Summary of clinical results presented at APA
Abstract no 8-44: Efficacy and safety of Lu AA21004 in a randomised, double-blind, placebo-controlled, active-referenced, fixed-dose study in elderly depressed patients

This study is a multinational, randomised, double-blind, placebo-controlled, active-reference, fixed-dose study of elderly patients with recurrent MDD assessing the efficacy and tolerability of Lu AA21004 at doses of 5 mg/day.

452 MDD patients aged 65 years or older with a current major depressive episode (MDE) of at least 4-week duration, at least one previous episode before the age of 60 years, and a Montgomery–Åsberg Depression Rating Scale (MADRS) total score of 26 or more, were randomly assigned (1:1:1) to Lu AA21004 5 mg/day, duloxetine 60mg/day (active reference), or placebo for eight weeks.

Results showed that Lu AA21004 was efficacious and well tolerated. The primary endpoint was mean change from baseline in the 24-item Hamilton Depression Rating Scale (HAM-D24) total score, a measure of the severity of MDD. According to the study results, patients taking Lu AA21004 showed a significantly (p=0.0011) greater improvement in the primary efficacy endpoint versus placebo at Week eight (mean difference to placebo of 3.3 HAM-D24 points). 

HAM-D24 response (53.2% vs 35.2%) and HAM-D17 remission (29.2% vs 19.3%) rates at endpoint were higher for Lu AA21004 than for placebo. The active reference, duloxetine, also separated from placebo, demonstrating assay sensitivity.

The study also included secondary endpoints evaluating cognitive function.

These neuropsychological tests were the Digit Symbol Substitution Test (DSST), a measure of executive function, working memory, processing speed and visuo-spatial attention, and the Rey Auditory Verbal Learning Task (RAVLT), a measure of verbal learning, including recall and recognition. 

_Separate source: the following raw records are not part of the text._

Lemma meta_fetch_spec {P} t ls m : series_rep P t ls -> ts_increasing m.2 -> meta_fetch t m = Ok (group_samples ls m).
Proof.
  intros Hr Hm. destruct (sr_layout _ _ Hr) as (HF & _ & _). unfold meta_fetch, group_samples. destruct (chunks t !! m.1) as [c|] eqn:Ec.
  - destruct (Forall2_lookup_l _ _ _ _ _ HF Ec) as (l & -> & Hcl). by apply holds_samples_by_timestamps.
  - apply lookup_ge_None in Ec. rewrite (proj2 (lookup_ge_None ls m.1)); [done|]. by rewrite <- (Forall2_length _ _ _ HF).
Qed.

Lemma fetch_all {P} t ls m acc : series_rep P t ls -> Forall (fun g => ts_increasing g.2) m ->
  try_fold (fun acc meta => let? l := meta_fetch t meta in Ok (acc ++ l)) acc m = Ok (acc ++ concat (map (group_samples ls) m)).
Proof.
  intros Hr Hm. revert acc. induction Hm as [|g m Hg Hm IH]; intros acc; cbn [try_fold map concat]; [by rewrite app_nil_r|].
  rewrite (meta_fetch_spec t ls g Hr Hg). rewrite IH. by rewrite app_assoc.
Qed.

(** Groups in the order of their chunks are a part of the stored list. *)
Lemma groups_sublist ls m k : StronglySorted lt (map fst m) -> Forall (fun g => k <= fst g)%nat m -> concat (map (group_samples ls) m) `sublist_of` concat (drop k ls).
Proof.
  revert k. induction m as [|[i g] m IH]; intros k Hs Hk; [apply sublist_nil_l|]. cbn [map concat fst] in *. apply Forall_cons in Hk as [Hik Hk]. inversion Hs as [|? ? Hs' Hi]; subst.
  assert (Forall (fun g => S i <= fst g)%nat m) as Hm by (by rewrite Forall_map in Hi).
  specialize (IH (S i) Hs' Hm). unfold group_samples at 1. cbn [fst] in *. destruct (ls !! i) as [l|] eqn:El.
  - transitivity (concat (drop i ls)).
    + rewrite (drop_S _ _ _ El). cbn [concat]. apply sublist_app; [|done]. clear. induction l as [|x l IHl]; [done|]. cbn. destruct (_ : bool); [by apply sublist_skip|by apply sublist_cons].
    + replace i with (k + (i - k))%nat by lia. rewrite <- drop_drop. rewrite <- (take_drop (i - k) (drop k ls)) at 2. rewrite concat_app. by apply sublist_inserts_l.
  - rewrite (drop_ge ls (S i)) in IH by (apply lookup_ge_None in El; lia). cbn. etrans; [exact IH|apply sublist_nil_l].
Qed.

Lemma increasing_nth tss : StronglySorted Z.lt tss -> ts_increasing tss.
Proof.
  intros Hs i j [Hij Hj]. destruct (lookup_lt_is_Some_2 tss i) as [u Hu]; [lia|]. destruct (lookup_lt_is_Some_2 tss j Hj) as [v Hv].
  rewrite !nth_lookup, Hu, Hv. cbn. exact (StronglySorted_lookup Z.lt tss i j u v Hs Hij Hu Hv).
Qed.

Lemma sublist_ts_sorted l l' : l `sublist_of` l' -> ts_sorted l' -> ts_sorted l.
Proof.
  induction 1 as [|x l l' Hl IH|x l l' Hl IH]; [done|..]; inversion 1 as [|? ? Hs Hx]; subst; [|by apply IH]. constructor; [by apply IH|].
  apply Forall_forall. intros y Hy. rewrite Forall_forall in Hx. apply Hx. by eapply elem_of_sublist.
Qed.

(** The groups by their chunk. *)
Definition by_chunk (m : list ChunkMeta) : list ChunkMeta := sort_by_key (fun g => Z.of_nat g.1) m.

Lemma distinct_keys_increase {A} (f : A -> nat) l : StronglySorted (fun a b => Z.of_nat (f a) <= Z.of_nat (f b)) l -> NoDup (map f l) -> StronglySorted lt (map f l).
Proof.
  induction 1 as [|g l Hs IH Hg]; cbn [map]; intros Hn; [constructor|]. inversion Hn as [|? ? Hni Hn']; subst. constructor; [by apply IH|].
  apply Forall_forall. intros j Hj. pose proof Hj as (h & Eh & Hh)%list_elem_of_In%in_map_iff. apply list_elem_of_In in Hh. rewrite Forall_forall in Hg. specialize (Hg h Hh).
  cbn beta in Hg. assert (f g <> j) by congruence. lia.
Qed.

Lemma by_chunk_increasing m : NoDup (map fst m) -> StronglySorted lt (map fst (by_chunk m)).
Proof.
  intros Hn. apply distinct_keys_increase; [apply (sort_by_key_sorted (fun g : ChunkMeta => Z.of_nat g.1) m)|].
  unfold by_chunk. by rewrite (sort_by_key_perm (fun g : ChunkMeta => Z.of_nat g.1) m).
Qed.

Lemma groups_exact {P} t ls tss : series_rep P t ls -> concat (map (group_samples ls) (by_chunk (meta_map t tss))) = List.filter (ts_member tss) (concat ls).
Proof.
  intros Hr. destruct (sr_layout _ _ Hr) as (HF & _ & [Hc _]). destruct (meta_map_ok t tss) as (Hn & Hg & Hin). pose proof (sort_by_key_perm (fun g : ChunkMeta => Z.of_nat g.1) (meta_map t tss)) as Hp.
  apply ts_sorted_ext.
  - eapply sublist_ts_sorted; [|exact Hc]. apply (groups_sublist ls _ 0); [by apply by_chunk_increasing|by apply Forall_true; lia].
  - by apply ts_sorted_filter.
  - intros x. rewrite elem_of_concat. split.
    + intros (l & (g & <- & Hgm)%list_elem_of_In%in_map_iff & Hx). apply list_elem_of_In in Hgm. unfold by_chunk in Hgm. rewrite Hp in Hgm. destruct g as [i g].
      unfold group_samples in Hx. cbn [fst snd] in Hx. destruct (ls !! i) as [l|] eqn:El; [|by apply elem_of_nil in Hx]. apply list_elem_of_In, filter_In in Hx as [Hxl Hm].
      apply list_elem_of_In, filter_In. split; [apply list_elem_of_In, elem_of_concat; exists l; split; [by eapply list_elem_of_lookup_2|by apply list_elem_of_In]|].
      unfold ts_member in *. rewrite (Hg i g Hgm) in Hm. apply existsb_exists in Hm as (u & Hu & Eu). apply existsb_exists. exists u. split; [|done]. by apply filter_In in Hu as [? _].
    + intros [Hx Hm]%list_elem_of_In%filter_In. apply list_elem_of_In, elem_of_concat in Hx as (l & [i Hi]%list_elem_of_lookup & Hx).
      destruct (Forall2_lookup_r _ _ _ _ _ HF Hi) as (c & Hci & Hcl). pose proof (holds_bounds _ _ Hcl) as Hb. rewrite Forall_forall in Hb. specialize (Hb x Hx). cbn beta in Hb.
      pose proof (owner_inside t ls i c (timestamp x) Hr Hci Hb) as Ho. unfold ts_member in Hm. apply existsb_exists in Hm as (u & Hu%list_elem_of_In & <-%Z.eqb_eq).
      destruct (Hin i _ Hu Ho) as [g Hig]. exists (group_samples ls (i, g)). split.
      * apply list_elem_of_In, in_map. apply list_elem_of_In. unfold by_chunk. by rewrite Hp.
      * unfold group_samples. cbn [fst snd]. rewrite Hi. apply list_elem_of_In, filter_In. split; [by apply list_elem_of_In|]. apply existsb_exists. exists (timestamp x).
        split; [|by apply Z.eqb_refl]. rewrite (Hg i g Hig). apply filter_In. split; [by apply list_elem_of_In|done].
Qed.

(** ** Reads *)

Lemma samples_by_timestamps_spec {P} into_values t ls tss : series_rep P t ls -> (forall m, into_values m ≡ₚ m) -> StronglySorted Z.lt tss ->
  samples_by_timestamps into_values t tss = Ok (List.filter (ts_member tss) (concat ls)).
Proof.
  intros Hr Hv Hs. unfold samples_by_timestamps. destruct (series_is_empty t) eqn:Ee; cbn [orb].
  { unfold series_is_empty, series_len in Ee. rewrite (sr_total _ _ Hr) in Ee. apply Z.eqb_eq in Ee. destruct (concat ls); [done|cbn [length] in Ee; lia]. }
  destruct tss as [|u tss'] eqn:Et; [by rewrite (filter_none (ts_member [])) by (by apply Forall_true)|]. rewrite <- Et in Hs |- *. rewrite <- (groups_exact t ls tss Hr).
  set (m := meta_map t tss). destruct (Nat.eqb_spec (length m) 0) as [Hz|Hz]; [by rewrite (nil_length_inv m Hz)|].
  assert (by_chunk m ≡ₚ m) as Hp by apply sort_by_key_perm. destruct (meta_map_ok t tss) as (_ & Hg & _). fold m in Hg.
  rewrite (fetch_all t ls (into_values m) [] Hr); cbn [app].
  2: { apply Forall_forall. intros [i g] Hin. rewrite Hv in Hin. cbn [snd]. rewrite (Hg i g Hin). by apply increasing_nth, StronglySorted_filter. }
  destruct (Nat.ltb_spec 1 (length m)) as [Hl|Hl]; cbn; f_equal.
  - apply sort_by_key_unique; [|by rewrite Hv, Hp]. unfold m. rewrite (groups_exact t ls tss Hr). destruct (sr_layout _ _ Hr) as (_ & _ & [Hc _]). by apply ts_sorted_filter.
  - destruct m as [|g [|g' m']]; [cbn in Hz; lia| |cbn in Hl; lia]. cbn in Hp. specialize (Hv [g]). apply Permutation_singleton_r in Hv as ->. done.
Qed.

(** A query by window, listed timestamps and value. *)
Definition filtered (tf : option (list Timestamp)) (vf : option ValueFilter) (l : list Sample) : list Sample :=
  let l := match tf with Some f => List.filter (fun x => bool_decide (timestamp x ∈ f)) l | None => l end in
  match vf with Some f => filter_samples_by_value l f | None => l end.

Lemma get_range_filtered_spec {P} into_values t ls s e tf vf : series_rep P t ls -> fits_memory (concat ls) -> (forall m, into_values m ≡ₚ m) ->
  get_range_filtered into_values t s e tf vf = filtered tf vf (select s e (visible t (concat ls))).
Proof.
  intros Hr Hm Hv. unfold get_range_filtered, filtered. rewrite select_visible. set (s' := Z.max s _). destruct (Z.ltb_spec e s') as [Hlt|Hle].
  { rewrite select_none by (apply Forall_true; intros; lia). by destruct tf, vf. }
  assert (match tf with Some f => List.filter (fun x => bool_decide (timestamp x ∈ f)) (select s' e (concat ls)) | None => select s' e (concat ls) end =
    match tf with Some f => match samples_by_timestamps into_values t (filter_timestamp_slice f s' e) with Ok l => l | Err _ => [] end | None => get_range t s' e end) as ->.
  { destruct tf as [f|].
    - unfold filter_timestamp_slice. destruct (distinct_spec (List.filter (fun ts => (s' <=? ts) && (ts <=? e)) f)) as [Hs Hin].
      rewrite (samples_by_timestamps_spec into_values t ls _ Hr Hv Hs). unfold select. rewrite filter_filter_and. apply filter_ext. intros x.
      apply eq_true_iff_eq. unfold ts_member, in_range. rewrite !andb_true_iff, bool_decide_eq_true, existsb_exists. split.
      + intros [Hx Hf]. exists (timestamp x). split; [|apply Z.eqb_refl]. apply list_elem_of_In, Hin, list_elem_of_In, filter_In. split; [by apply list_elem_of_In|lia].
      + intros (u & Hu & <-%Z.eqb_eq). apply list_elem_of_In, Hin, list_elem_of_In, filter_In in Hu as [Hu Hr']. split; [by apply list_elem_of_In|lia].
    - rewrite (get_range_spec t ls s' e Hr Hm), select_visible. unfold s'. f_equal. lia. }
  done.
Qed.

End Reads.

Lu AA21004 showed superiority to placebo in both of these tests. Duloxetine showed superiority to placebo in the RAVLT, but not in the DSST, confirming previously published results.

Withdrawal rates due to adverse events were 5.8% (Lu AA21004) and 2.8% (placebo). Nausea was the only adverse event with a significantly higher incidence for Lu AA21004 (21.8%) versus placebo (8.3%).

For duloxetine, discontinuation due to adverse events was 9.9%, and adverse events with significantly higher incidence than that seen with placebo were: nausea (33.1%), constipation (13.9%), dry mouth (21.9%), hyperhidrosis (10.6%) and somnolence (10.6%).